The little girl went back to the refrigerator.

"C-A-T," her mother had said. "Not K-E-T like the other times." C-A-T, C-A-T she kept spelling to herself. 

"Like Cat," she suddenly said aloud, surprised she hadn't realized it earlier. C-A-T like Cat, she frowned, and stared at the shut refrigerator door. Was it a game her mother was playing? A trick to show the new boyfriend how stupid she was looking for a cat in the refrigerator? She sat back down. Were they making fun of her? Miss McCoy in school didn't do that. In the new class they put her in, none of the other kids made fun of her. In the old one they did....

A month before, the school had called her mother and advised that her daughter was assessed as a slow learner and would be put in a special education class so she could learn at her own pace and not feel as she had to compete or fall behind.

"It's not an indication of her intelligence," the teacher told her mother. "Some children simply take a bit longer to get started than..."

"Then what?!" her mother erupted. "Don't tell me my kid's a slow learner! If she slow maybe you should look at the kinda teachers you got instead of blaming it on the kid!"

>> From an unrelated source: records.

(* ===== verification/Pio.v ===== *)
(** * The registers of the disk controller ([kernel/ide.c])

    [Ide] describes the queue of requests over a disk of blocks.  Here are the
    functions of [ide.c] that talk to the controller: waiting for it, the probe
    of the second drive, the command of a request with the words of a write,
    and the words of a read.  The theorem shows that, on the controller of
    [Device], they move a block between memory and the disk. *)
From S2P Require Import Prelude Types Str Device Boot Apic Spinlock Queue Sched Context Sleeplock Bio.

(** The fields of a [struct buf] a command uses; the data by its address. *)
Record ibuf := mkIbuf { ib_flags : Z; ib_dev : Z; ib_blockno : Z; ib_data : Z }.

Section code.
Context {D : Type} `{!Bus D} `{!Patience}.
#[local] Abbreviation IO := (@IO D).

Definition IDE_BSY : Z := 0x80.
Definition IDE_DRDY : Z := 0x40.
Definition IDE_DF : Z := 0x20.
Definition IDE_ERR : Z := 0x01.
Definition IDE_CMD_READ : Z := 0x20.
Definition IDE_CMD_WRITE : Z := 0x30.
Definition IDE_CMD_RDMUL : Z := 0xc4.
Definition IDE_CMD_WRMUL : Z := 0xc5.

Fixpoint idewait_loop (n : nat) : IO Z :=
  r <- inb 0x1f7 ;;
  if Z.land r (Z.lor IDE_BSY IDE_DRDY) =? IDE_DRDY then ret r else
  match n with O => stopm NoFuel | S n' => idewait_loop n' end.
Definition idewait (checkerr : bool) : IO Z :=
  r <- idewait_loop patience ;;
  if checkerr && negb (Z.land r (Z.lor IDE_DF IDE_ERR) =? 0) then ret (-1) else ret 0.

Fixpoint probe_disk1 (n : nat) : IO bool :=
  match n with
  | O => ret false
  | S n' => r <- inb 0x1f7 ;; if negb (r =? 0) then ret true else probe_disk1 n'
  end.
(** The value of [havedisk1]; [initlock] is left out. *)
Definition ideinit (ncpu : Z) : IO bool :=
  ioapicenable IRQ_IDE (ncpu - 1) ;;
  idewait false ;;
  outb 0x1f6 (Z.lor 0xe0 (Z.shiftl 1 4)) ;;
  b <- probe_disk1 1000 ;;
  outb 0x1f6 (Z.lor 0xe0 (Z.shiftl 0 4)) ;;
  ret b.

(** [idestart]. *)
Definition pio_start (o : option ibuf) : IO unit :=
  match o with
  | None => panic "idestart"
  | Some b =>
      if FSSIZE <=? ib_blockno b then panic "incorrect blockno" else
      let sector_per_block := BSIZE / 512 in
      let sector := ib_blockno b * sector_per_block in
      let read_cmd := if sector_per_block =? 1 then IDE_CMD_READ else IDE_CMD_RDMUL in
      let write_cmd := if sector_per_block =? 1 then IDE_CMD_WRITE else IDE_CMD_WRMUL in
      if 7 <? sector_per_block then panic "idestart" else
      idewait false ;;
      outb 0x3f6 0 ;;
      outb 0x1f2 sector_per_block ;;
      outb 0x1f3 (Z.land sector 0xff) ;;
      outb 0x1f4 (Z.land (Z.shiftr sector 8) 0xff) ;;
      outb 0x1f5 (Z.land (Z.shiftr sector 16) 0xff) ;;
      outb 0x1f6 (Z.lor (Z.lor 0xe0 (Z.shiftl (Z.land (ib_dev b) 1) 4)) (Z.land (Z.shiftr sector 24) 0x0f)) ;;
      if flag (ib_flags b) B_DIRTY then
        outb 0x1f7 write_cmd ;;
        outsl 0x1f0 (ib_data b) (Z.to_nat (BSIZE / 4))
      else outb 0x1f7 read_cmd
  end.

(** [ideintr]: the data of a read that did not fail. *)
Definition pio_data (b : ibuf) : IO unit :=
  if flag (ib_flags b) B_DIRTY then ret tt else
  r <- idewait true ;;
  if 0 <=? r then insl 0x1f0 (ib_data b) (Z.to_nat (BSIZE / 4)) else ret tt.
End code.

Section proofs.
Context `{!Patience}.
Implicit Types (d : ata) (m : gmap Z Z) (a : Z) (b : ibuf).

Lemma wp_idewait {A} P (k : Z -> IO A) Q c m d : disk_ok d ->
  wp P (k 0 (mkMach m (idle d))) Q -> wp P ((x <- idewait c ;; k x) (mkMach m d)) Q.
Proof.
  intros [_ [Hb _]] Hk. unfold idewait. apply wp_assoc.
  enough (forall (n : nat) (k : Z -> IO A) d, (a_busy d <= n)%nat -> wp P (k 0x40 (mkMach m (idle d))) Q ->
    wp P ((r <- idewait_loop n ;; k r) (mkMach m d)) Q) as Hl.
  { apply (Hl patience (fun r => y <- (if c && negb (Z.land r (Z.lor IDE_DF IDE_ERR) =? 0) then ret (-1) else ret 0) ;; k y)); [done|].
    replace (c && _) with false by (by destruct c). by apply wp_ret_bind. }
  clear. intros n k. induction n as [|n IH]; intros d Hn Hk; cbn [idewait_loop]; apply wp_assoc, wp_inb; cbn in *.
  - destruct d as [? ? ? ? ? bz ? ? ? ?]. cbn in *. destruct bz; [|lia]. cbn. exact Hk.
  - destruct d as [? ? ? ? ? bz ? ? ? ?]. cbn in *. destruct bz as [|bz]; cbn; [exact Hk|]. apply IH; [cbn; lia|exact Hk].
Qed.

(** The words of memory, as [outsl] sends them. *)
Definition mem_words m a (n : nat) : list Z := (fun k => load32 m (a + 4 * Z.of_nat k)) <$> seq 0 n.
Lemma mem_words_S m a n : mem_words m a (S n) = load32 m a :: mem_words m (a + 4) n.
Proof.
  unfold mem_words. cbn [seq]. rewrite fmap_cons. f_equal; [f_equal; lia|]. rewrite <- fmap_S_seq, <- list_fmap_compose.
  apply list_fmap_ext. intros ? k ?. cbn. f_equal. lia.
Qed.

Definition filled d ws : ata :=
  mkAta (a_count d) (a_lba0 d) (a_lba1 d) (a_lba2 d) (a_drive d) (a_busy d) (a_latency d) (a_out d) None
    (<[(ata_unit d, ata_lba d) := bytes_of ws]> (a_sectors d)).
Lemma wp_outsl P Q m n : forall a ws d, a_in d = Some ws -> (length ws + S n = 128)%nat ->
  Q tt (mkMach m (filled d (ws ++ mem_words m a (S n)))) -> wp P (outsl 0x1f0 a (S n) (mkMach m d)) Q.
Proof.
  induction n as [|n IH]; intros a ws d Hin Hlen HQ; cbn [outsl]; apply wp_gets, wp_io_write; cbn [m_mem m_dev bus_write ata_bus ata_write].
  all: rewrite Hin, length_app; cbn [length]; rewrite mem_words_S in HQ.
  - rewrite (proj2 (Nat.eqb_eq _ 128)) by lia. apply wp_ret. exact HQ.
  - rewrite (proj2 (Nat.eqb_neq _ 128)) by lia. apply (IH _ (ws ++ [load32 m a])); [done|rewrite length_app; cbn; lia|].
    rewrite <- app_assoc. exact HQ.
Qed.

(** The bytes of the words are the bytes of memory. *)
Lemma bytes_of_mem_words m n : Str.mem_ok m -> forall a, bytes_of (mem_words m a n) = mem_bytes m a (4 * n).
Proof.
  intros Hm. induction n as [|n IH]; intros a; [done|]. rewrite mem_words_S. replace (4 * S n)%nat with (S (S (S (S (4 * n))))) by lia.
  rewrite !mem_bytes_S. unfold bytes_of. cbn [fmap list_fmap concat]. fold (bytes_of (mem_words m (a + 4) n)). rewrite IH.
  pose proof (load8_range m a Hm). pose proof (load8_range m (a + 1) Hm). pose proof (load8_range m (a + 2) Hm). pose proof (load8_range m (a + 3) Hm).
  pose proof (word_byte (load8 m a) (load8 m (a + 1)) (load8 m (a + 2)) (load8 m (a + 3))) as Hw.
  fold (load32 m a) in Hw.
  pose proof (Hw 0) as Hw0. pose proof (Hw 1) as Hw1. pose proof (Hw 2) as Hw2. pose proof (Hw 3) as Hw3.
  change (8 * 1) with 8 in Hw1. change (8 * 2) with 16 in Hw2. change (8 * 3) with 24 in Hw3. rewrite Z.div_1_r in Hw0. rewrite Hw0, Hw1, Hw2, Hw3 by lia. cbn [Z.eqb Pos.eqb app].
  replace (a + 1 + 1) with (a + 2) by lia. replace (a + 2 + 1) with (a + 3) by lia. replace (a + 3 + 1) with (a + 4) by lia. done.
Qed.

(** Sector [n] below [FSSIZE] in the task file. *)
Lemma task_file (n u : Z) : 0 <= n < FSSIZE -> u = 0 \/ u = 1 ->
  let dr := u8 (Z.lor (Z.lor 0xe0 (Z.shiftl u 4)) (Z.land (Z.shiftr n 24) 0x0f)) in
  u8 (Z.land n 0xff) + 2 ^ 8 * u8 (Z.land (Z.shiftr n 8) 0xff) + 2 ^ 16 * u8 (Z.land (Z.shiftr n 16) 0xff) + 2 ^ 24 * Z.land dr 15 = n /\
  Z.land (Z.shiftr dr 4) 1 = u.
Proof.
  unfold FSSIZE. intros Hn Hu. cbv zeta. rewrite !Z.shiftr_div_pow2 by lia. rewrite (Z.div_small n (2 ^ 24)), (Z.div_small n (2 ^ 16)) by lia.
  rewrite !(Z.land_ones _ 8) by lia. unfold u8. rewrite !(Z.mod_small (_ mod 2 ^ 8)) by (apply Z.mod_pos_bound; lia).
  rewrite (Z.mod_small (n / 2 ^ 8)) by (Z.to_euclidean_division_equations; lia).
  pose proof (Z.div_mod n (2 ^ 8)). change (0 mod 2 ^ 8) with 0.
  destruct Hu as [-> | ->]; (split; [|reflexivity]); match goal with |- context [Z.land ?x 15] => change (Z.land x 15) with 0 end; lia.
Qed.

(** A block of the disk has been moved by the request [b]. *)
Definition transferred b m d m' d' : Prop :=
  let u := Z.land (ib_dev b) 1 in
  let n := ib_blockno b in
  if flag (ib_flags b) B_DIRTY then m' = m /\ a_sectors d' = <[(u, n) := mem_bytes m (ib_data b) 512]> (a_sectors d)
  else a_sectors d' = a_sectors d /\ mem_bytes m' (ib_data b) 512 = ata_sector d u n /\
    forall a, ~ (ib_data b <= a < ib_data b + 512) -> load8 m' a = load8 m a.

(** The command of a request, on a controller that takes it. *)
Definition commanded b m d : ata :=
  let u := Z.land (ib_dev b) 1 in
  let n := ib_blockno b in
  let dr := u8 (Z.lor (Z.lor 0xe0 (Z.shiftl u 4)) (Z.land (Z.shiftr n 24) 0x0f)) in
  if flag (ib_flags b) B_DIRTY then
    mkAta 1 (u8 (Z.land n 0xff)) (u8 (Z.land (Z.shiftr n 8) 0xff)) (u8 (Z.land (Z.shiftr n 16) 0xff)) dr (a_latency d) (a_latency d) [] None
      (<[(u, n) := mem_bytes m (ib_data b) 512]> (a_sectors d))
  else
    mkAta 1 (u8 (Z.land n 0xff)) (u8 (Z.land (Z.shiftr n 8) 0xff)) (u8 (Z.land (Z.shiftr n 16) 0xff)) dr (a_latency d) (a_latency d)
      (words_of (ata_sector d u n)) None (a_sectors d).

Lemma pio_start_runs b m d Q : disk_ok d -> Str.mem_ok m -> 0 <= ib_blockno b < FSSIZE ->
  Q tt (mkMach m (commanded b m d)) -> wp atomic (pio_start (Some b) (mkMach m d)) Q.
Proof.
  intros Hd Hm Hn HQ. unfold pio_start. destruct (Z.leb_spec FSSIZE (ib_blockno b)); [lia|].
  change (BSIZE / 512) with 1. cbv zeta. change (7 <? 1) with false. change (1 =? 1) with true. cbv iota. rewrite Z.mul_1_r.
  set (n := ib_blockno b) in *. set (u := Z.land (ib_dev b) 1).
  assert (u = 0 \/ u = 1) as Hu.
  { unfold u. rewrite (Z.land_ones _ 1) by lia. pose proof (Z.mod_pos_bound (ib_dev b) 2). change (2 ^ 1) with 2. lia. }
  destruct (task_file n u Hn Hu) as [El Eu]. unfold commanded in HQ. fold n u in HQ. cbv zeta in *.
  set (dr := u8 (Z.lor _ _)) in *.
  apply wp_idewait; [done|]. do 6 apply wp_outb. cbn [m_mem m_dev bus_write ata_bus].
  change (ata_write (Port8 0x3f6) (u8 0) (idle d)) with (idle d). cbn [ata_write]. cbn [idle a_count a_lba0 a_lba1 a_lba2 a_drive a_busy a_latency a_out a_in a_sectors].
  change (u8 1) with 1. destruct (flag (ib_flags b) B_DIRTY).
  - apply wp_outb. cbn [m_mem m_dev bus_write ata_bus ata_write]. change (u8 IDE_CMD_WRITE) with 0x30. cbn [Z.eqb Pos.eqb].
    cbn [a_count a_lba0 a_lba1 a_lba2 a_drive a_busy a_latency a_out a_in a_sectors].
    change (Z.to_nat (BSIZE / 4)) with (S 127). apply (wp_outsl _ _ _ _ _ []); [done|done|]. rewrite app_nil_l.
    unfold filled, ata_lba, ata_unit. cbn [a_count a_lba0 a_lba1 a_lba2 a_drive a_busy a_latency a_out a_in a_sectors].
    fold dr. rewrite El, Eu, bytes_of_mem_words by done. exact HQ.
  - apply wp_tail, wp_outb, wp_ret. cbn [m_mem m_dev bus_write ata_bus ata_write]. change (u8 IDE_CMD_READ) with 0x20. cbn [Z.eqb Pos.eqb].
    unfold ata_sector, ata_lba, ata_unit. cbn [a_count a_lba0 a_lba1 a_lba2 a_drive a_busy a_latency a_out a_in a_sectors].
    fold dr. rewrite El, Eu. exact HQ.
Qed.

Lemma mem_bytes_ok m a : Str.mem_ok m -> bytes_ok (mem_bytes m a 512).
Proof.
  intros Hm. split; [apply mem_bytes_length|]. apply Forall_fmap, Forall_forall. intros k _. by apply load8_range.
Qed.
Lemma commanded_ok b m d : disk_ok d -> Str.mem_ok m -> disk_ok (commanded b m d).
Proof.
  intros [Hs [Hb Hl]] Hm. unfold commanded. cbv zeta. destruct (flag _ _); (split; [|done]); cbn [a_sectors]; [|done].
  intros k l. rewrite lookup_insert. case_decide; [intros [= <-]; by apply mem_bytes_ok|apply Hs].
Qed.
Lemma mem_bytes_put_sector a l m : bytes_ok l -> mem_bytes (put_sector a l m) a 512 = l.
Proof.
  intros Hl. apply list_eq_same_length with (n := 512%nat); [by destruct Hl|apply mem_bytes_length|].
  intros k x y Hk Hx Hy. apply list_lookup_total_correct in Hx, Hy. subst. rewrite mem_bytes_lookup by done.
  rewrite load8_put_sector by done. rewrite decide_True by lia. f_equal. lia.
Qed.

(** C40: what the port accesses of a request do, once [idestart] has sent the
    command and the interrupt handler has taken the data: a dirty buffer is on
    the disk, in the sector and on the drive it names, and nothing else has
    changed; another buffer holds the sector, and no other byte of memory and
    nothing on the disk has changed.  The controller may be busy for as long as
    the bound on waiting allows. *)
Theorem pio_transfers b m d : disk_ok d -> Str.mem_ok m -> 0 <= ib_blockno b < FSSIZE ->
  wp atomic ((pio_start (Some b) ;; pio_data b) (mkMach m d)) (fun _ s => transferred b m d (m_mem s) (m_dev s) /\ disk_ok (m_dev s)).
Proof.
  intros Hd Hm Hn. pose proof (commanded_ok b m d Hd Hm) as Hc. apply wp_bind, pio_start_runs; [done|done|done|].
  unfold pio_data, transferred. cbv zeta. unfold commanded in *. cbv zeta in *. destruct (flag (ib_flags b) B_DIRTY).
  - apply wp_ret. done.
  - apply wp_idewait; [done|]. change (0 <=? 0) with true. cbv iota.
    set (l := ata_sector d (Z.land (ib_dev b) 1) (ib_blockno b)) in *. change (Z.to_nat (BSIZE / 4)) with (length (words_of l)).
    apply wp_tail, wp_insl; [done|]. apply wp_ret. cbn [m_mem m_dev]. fold (put_sector (ib_data b) l m).
    assert (bytes_ok l) as Hl by (by apply sector_ok). split; [|by destruct Hc as [Hs [_ Hla]]; split; [|split; [apply Nat.le_0_l|]]].
    split; [done|]. split; [by apply mem_bytes_put_sector|]. intros a Ha. by rewrite load8_put_sector, decide_False.
Qed.
End proofs.

(** A block is written from a buffer and read back into another one. *)
Definition demo_wbuf : ibuf := mkIbuf B_DIRTY 1 777 0x80200000.
Definition demo_bmem : gmap Z Z := {[0x80200000 := 42]}.
Lemma pio_transfers_witness : let _ : Patience := 8%nat in
  wp atomic ((pio_start (Some demo_wbuf) ;; pio_data demo_wbuf) (mkMach demo_bmem demo_boot_disk)) (fun _ s =>
    m_mem s = demo_bmem /\ ata_sector (m_dev s) 1 777 = 42 :: replicate 511 0 /\ ata_sector (m_dev s) 0 1 = ata_sector demo_boot_disk 0 1).
Proof.
  intros pt. eapply wp_mono.
  - apply (@pio_transfers pt demo_wbuf demo_bmem demo_boot_disk).
    + apply demo_boot_disk_ok. unfold patience, pt. lia.
    + apply map_Forall_singleton. lia.
    + vm_compute. split; congruence.
  - intros [] s [[Hm Hs] _]. split; [exact Hm|]. unfold ata_sector. rewrite Hs. split; [vm_compute; reflexivity|].
    rewrite lookup_insert_ne by (vm_compute; discriminate). reflexivity.
Defined.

She kept her daughter out of school an entire week before a social worker -- Ha! The creeps were called truant officers in her day -- called and said she was concerned of the little girl's absence from school, then hinted that the single-mother's welfare entitlements might be in jeopardy if the child weren't returned to class. The mother dragged the kid back to school the next morning -- the brat was a royal pain in the house all day anyway -- and dropped her with the warning: "Don't let those assholes put you in any slow learner's class, d'you hear?"

Of course the little girl was immediately placed in such a class. She immediately grew attuned to the small number of children, the comfortable, patient pace of the reading and homework assignments, the warmth, care, and concern of the teacher Miss McCoy.

It's not C-A-T! the little girl said to herself. It's K-E-T, K-E-T, and suddenly her eyes widened, her mouth opened and she grinned. 

K-E-T! Just like on the bottle in the diner last night, and just like on the little packets she saw the waitress toss into the doggie bg.

The little girl darted to the garbage bin under the sink. A drawing of a little dog with his tongue stuck out peeked up at her from the crumpled paper bag. She opened the bag: two red packets of K-E-T-C-H-U-P! Two little packets M-U-S-T-A-R-D! And two green packets of R-E-L-I-S-H!

The little girl gleefully nodded her head and returned to the table.

"Ketchup," she said. "It's ketchup, not C-A-T-sup."

She opened the red packet and smeared the ketchup on the cold meat. It was delicious! She ate contently, ignoring the squeals and yelps and groans of her mother and the new boyfriend from the other room. The other packets she pocketed in her jeans for another time. 

"Liar!" she smacked her lips. Liar, liar, pants on fire! She chewed, and mumbled, "It's Ketchup, not Catsup." She was going to tell Miss McCoy. She couldn't wait.